The department notified the developer Friday that it now considers the project’s application to be formally withdrawn and that any future effort to restart permitting would be treated as a new application, according to a Trump administration official, who asked not to be named detailing private correspondence.
It’s a blow for the 800-megawatt project, which was set to be the first large-scale wind farm in U.S. waters. Under the Interior Department’s interpretation, any new project application would have to restart an environmental review process that could span an additional six to 18 months. That analysis, however, would still be able to draw on work done this year.
A Vineyard Wind spokesman said in an email that the company “looks forward” to working with the Interior Department once it resumes its review and didn’t address the prospect of a lengthy delay. The project, a joint venture of Avangrid Inc. and Copenhagen Infrastructure Partners, had been expected to go into service in 2023.
The Interior Department’s ruling, which will be made formal with a notice in the government’s Federal Register, comes weeks before the agency was set to issue a final decision on approving the wind farm. The agency had been set to issue its verdict on Jan. 15.

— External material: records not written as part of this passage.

(** C28: Probing: with all resources and the pointers of the four bars set, or with
    [-EIO] and one of five leftovers.  Nothing but the failure of
    [pci_enable_device] itself leaves nothing: the device stays enabled, the
    regions requested before one is refused stay requested, the vectors stay
    allocated, and interrupt handlers stay installed.  That is so when the four
    pointers are NULL, as on the first probe; pointers left by an earlier probe
    (neither removal nor the clean-up resets them) may be unmapped once more. *)
Theorem codec_probe_paths (e : env xcall) s tr :
  length (bars s) = PCIE_BARS -> holds tr [] ->
  exists r s' tr' vec, device_init e s tr = Ok r s' tr' /\
    (vec = [] \/ vec = [r_vectors]) /\
    (r = 0 /\ holds tr' (probed (msi_0 s') (msi_1 s') vec) /\ mapped s' 0 PCIE_BARS \/
     r = - EIO /\ ((exists L, leaked (msi_0 s') (msi_1 s') vec L /\ holds tr' L) \/
                   bars s <> replicate PCIE_BARS 0 /\ held tr' = None)).
Proof.
  intros Hlen H. set (fresh := bars s = replicate PCIE_BARS 0).
  assert (fresh \/ ~ fresh) as Hd by (destruct (decide (bars s = replicate PCIE_BARS 0)); auto).
  assert (fresh -> unmapped s 0 PCIE_BARS) as Hu.
  { intros Hf j Hj. rewrite Hf. apply lookup_replicate_2. lia. }
  enough (wp device_init e (probe_post fresh) s tr) as Hwp.
  { apply wp_run in Hwp as (r & s' & tr' & Hr & vec & Hv & HL). by exists r, s', tr', vec. }
  unfold device_init. repeat acq. destruct (a =? 0); cbn [negb].
  2: { repeat acq. exists []. split; [by left|]. right. split; [done|]. left. exists []. by split; [left|]. }
  wp_step. eapply wp_mono; [by apply request_regions_holds|].
  intros ok s1 tr1 (-> & k & Hk & H1). destruct ok; cbn [negb].
  2: { repeat acq. exists []. split; [by left|]. right. split; [done|]. left. eexists.
       split; [|exact H1]. right. left. by exists k. }
  subst k. wp_step. eapply wp_mono; [by apply report_space_holds|]. intros _ s2 tr2 (-> & H2).
  do 5 acq. set (vec := if 0 <=? a0 then [r_vectors] else []) in *.
  assert (Hvec : vec = [] \/ vec = [r_vectors]) by (unfold vec; case_match; auto).
  repeat acq. destruct (a6 =? 0); cbn [negb].
  2: { repeat acq. apply (cleanup_post fresh 0 vec (vec ++ [r_enabled])); try done.
       - lia.
       - intros j Hj. lia.
       - do 2 right. by left.
       - eapply holds_proper; [|exact H2]. simpl. solve_Permutation. }
  repeat acq. destruct (a7 =? 0); cbn [negb].
  2: { repeat acq. apply (cleanup_post fresh 0 vec (r_irq a1 :: vec ++ [r_enabled])); try done.
       - lia.
       - intros j Hj. lia.
       - do 3 right. by left.
       - eapply holds_proper; [|exact H2]. simpl. solve_Permutation. }
  apply (map_post fresh vec); done.
Qed.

Vineyard Wind said it expected that delaying its effort to line up permits would add “several weeks” to the project when it announced the move last week. The developer said it “temporarily” withdrew its construction and operations plan from government review as it switches to General Electric Co. turbines.
Under that timetable, the final decision would have come after President-elect Joe Biden is sworn in.
It is not clear whether the incoming Biden administration could shift course. The decision does not affect the roughly 10 other offshore wind projects pending before Interior Department’s Bureau of Offshore Energy Management.